== Segment start ==
(** * build_posts.py: a shallow embedding and its checked properties

    The repository is one Python script, [build_posts.py], that turns a
    directory of markdown posts with a small frontmatter header into HTML
    pages and a [posts.json] index.  This file embeds the functions of the
    script as Rocq functions and proves (or refutes) the statements made
    about them.

    Conventions of the embedding:
    - a Python [str] is a list of Unicode code points, [list N];
    - a Python [dict] used as a mapping is a [gmap]; a [dict] whose key
      order is observable (the post records handed to [json.dumps]) is an
      association list in insertion order;
    - an exception is [None] in the [option] monad;
    - file-system effects are recorded as a trace of events;
    - [markdown.markdown], an external library, is a parameter. *)

From Stdlib Require Import NArith List String Ascii Lia.
From stdpp Require Import base option list gmap sorting.

Open Scope N_scope.

(** ** Python strings *)

Module PyStr.

Abbreviation char := N (only parsing).
Abbreviation str := (list N) (only parsing).

(** A literal of the source, for ASCII text: one code point per byte. *)
Definition py (s : string) : str :=
  map N_of_ascii (list_ascii_of_string s).

(** Characters that a Rocq string literal cannot hold conveniently. *)
Definition NL : char := 10.     (* line feed *)
Definition DQ : char := 34.     (* double quote *)
Definition BSL : char := 92.    (* backslash *)
Definition COLON : char := 58.  (* colon *)
Definition HYPHEN : char := 45. (* hyphen *)

(** [q s] is the literal [s] between double quotes. *)
Definition q (s : string) : str := DQ :: py s ++ [DQ].

(** [s.startswith(p)] *)
Fixpoint startswith (s p : str) {struct p} : bool :=
  match p, s with
  | [], _ => true
  | _ :: _, [] => false
  | a :: p', c :: s' => (c =? a) && startswith s' p'
  end.

(** [c in s] for a one-character [c] *)
Fixpoint contains (c : char) (s : str) : bool :=
  match s with
  | [] => false
  | d :: s' => (d =? c) || contains c s'
  end.

(** [s.split(sep)] for a one-character separator: never empty, one more
    part than there are separators. *)
Fixpoint split (sep : char) (s : str) : list str :=
  match s with
  | [] => [[]]
  | c :: s' =>
      if c =? sep then [] :: split sep s'
      else match split sep s' with
           | p :: ps => (c :: p) :: ps
           | [] => [[c]]
           end
  end.
(** [_call_ai_with_thread_and_run(system_prompt, user_prompt,
    max_retries)]; the signature gives [max_retries] the default 3. *)
Definition _call_ai_with_thread_and_run (system_prompt user_prompt : str)
    (max_retries : nat) : M json :=
  retry_loop system_prompt user_prompt max_retries max_retries 0.

Definition default_max_retries : nat := 3.

Definition system_prompt : str :=
  py_str "You are an expert IT cloud resource analyst specializing in compliance and cloud environment validation. 
            Your task is to analyze system cloud environments and identify deviations from the required environment setup.".

(** The body of [_call_ai_for_analysis_async], run on its worker
    thread: the only caller of the run client, with [max_retries=5]. *)
Definition _call_ai_for_analysis (prompt : str) : M json :=
  try_exceptM (_call_ai_with_thread_and_run system_prompt prompt 5)
    (fun _ => ret (JList [])).

End RunClient.

(** ** The inventory and the per-system summary *)

(** A row of the [Cloud_Resource_Inventory] sheet, with the columns
    [load_data] requires.  A cell is the string [pd.read_excel] reads
    from it, or, for a blank cell, the missing value NaN, which is
    [None] here. *)
Record inventory_row := {
  System_Name : option str;
  Environment_Type : option str;
  Subscription_ID : option str;
  Resource_Group_Name : option str
}.

(** A row of the frame [_prepare_data_for_analysis] returns. *)
Record summary := {
  summary_System_Name : option str;
  Environment_Types : list (option str);
  Has_DEV : bool;
  Has_TEST : bool;
  Has_PROD : bool
}.

(** [x in l] on strings. *)
Definition str_in (x : str) (l : list str) : bool := existsb (str_eqb x) l.

(** [a == b] on two cells: the missing value is equal to nothing, itself
    included. *)
Definition cell_eqb (a b : option str) : bool :=
  match a, b with
  | Some x, Some y => str_eqb x y
  | _, _ => false
  end.

(** The values the hash table of [unique] tells apart: the strings, and
    the missing value, which it holds once. *)
Definition same_cell (a b : option str) : bool :=
  match a, b with
  | Some x, Some y => str_eqb x y
  | None, None => true
  | _, _ => false
  end.

(** [x in l] on a list of cells, which compares with [==]. *)
Definition cell_in (x : option str) (l : list (option str)) : bool :=
  existsb (cell_eqb x) l.

(** [Series.unique()]: the distinct values in order of first
    appearance. *)
Fixpoint unique (l : list (option str)) : list (option str) :=
  match l with
  | [] => []
  | x :: l' => x :: filter (fun y => negb (same_cell x y)) (unique l')
  end.

Definition _prepare_data_for_analysis (cloud_data : list inventory_row)
  : list summary :=
  let systems := unique (map System_Name cloud_data) in
  map
    (fun system =>
       let system_data :=
         filter (fun r => cell_eqb (System_Name r) system) cloud_data in
       let environment_types := unique (map Environment_Type system_data) in
       {| summary_System_Name := system;
          Environment_Types := environment_types;
          Has_DEV := cell_in (Some (py_str "DEV")) environment_types;
          Has_TEST := cell_in (Some (py_str "TEST")) environment_types;
          Has_PROD := cell_in (Some (py_str "PROD")) environment_types |})
    systems.

(** ** The batch scheduler *)

(** [range(start, stop, step)] for a positive [step]; [fuel] bounds the
    number of elements. *)
Fixpoint range_from (fuel start stop step : nat) : list nat :=
  match fuel with
  | O => []
  | S fuel' =>
      if start <? stop
      then start :: range_from fuel' (start + step) stop step
      else []
  end.

Definition range (start stop step : nat) : list nat :=
  range_from stop start stop step.

(** [data.iloc[i:j]]. *)
Definition iloc {A} (data : list A) (i j : nat) : list A :=
  firstn (j - i) (skipn i data).

(** What [asyncio.gather(..., return_exceptions=True)] holds for one
    task: the value it returned or the exception it raised. *)
Inductive gathered :=
| Returned (v : json)
| Raised (e : exn).

(** [bool(x)]: an exception object is true. *)
Definition gathered_truthy (x : gathered) : bool :=
  match x with
  | Returned v => truthy v
  | Raised _ => true
  end.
== Segment end ==
### [Exercise brief]
Among the records above, repeat exactly the line with "Has_PROD : bool", the line with "filter (fun r", and every line in between, and only those.

### [Output for this task]
  Has_PROD : bool
}.

(** [x in l] on strings. *)
Definition str_in (x : str) (l : list str) : bool := existsb (str_eqb x) l.

(** [a == b] on two cells: the missing value is equal to nothing, itself
    included. *)
Definition cell_eqb (a b : option str) : bool :=
  match a, b with
  | Some x, Some y => str_eqb x y
  | _, _ => false
  end.

(** The values the hash table of [unique] tells apart: the strings, and
    the missing value, which it holds once. *)
Definition same_cell (a b : option str) : bool :=
  match a, b with
  | Some x, Some y => str_eqb x y
  | None, None => true
  | _, _ => false
  end.

(** [x in l] on a list of cells, which compares with [==]. *)
Definition cell_in (x : option str) (l : list (option str)) : bool :=
  existsb (cell_eqb x) l.

(** [Series.unique()]: the distinct values in order of first
    appearance. *)
Fixpoint unique (l : list (option str)) : list (option str) :=
  match l with
  | [] => []
  | x :: l' => x :: filter (fun y => negb (same_cell x y)) (unique l')
  end.

Definition _prepare_data_for_analysis (cloud_data : list inventory_row)
  : list summary :=
  let systems := unique (map System_Name cloud_data) in
  map
    (fun system =>
       let system_data :=
         filter (fun r => cell_eqb (System_Name r) system) cloud_data in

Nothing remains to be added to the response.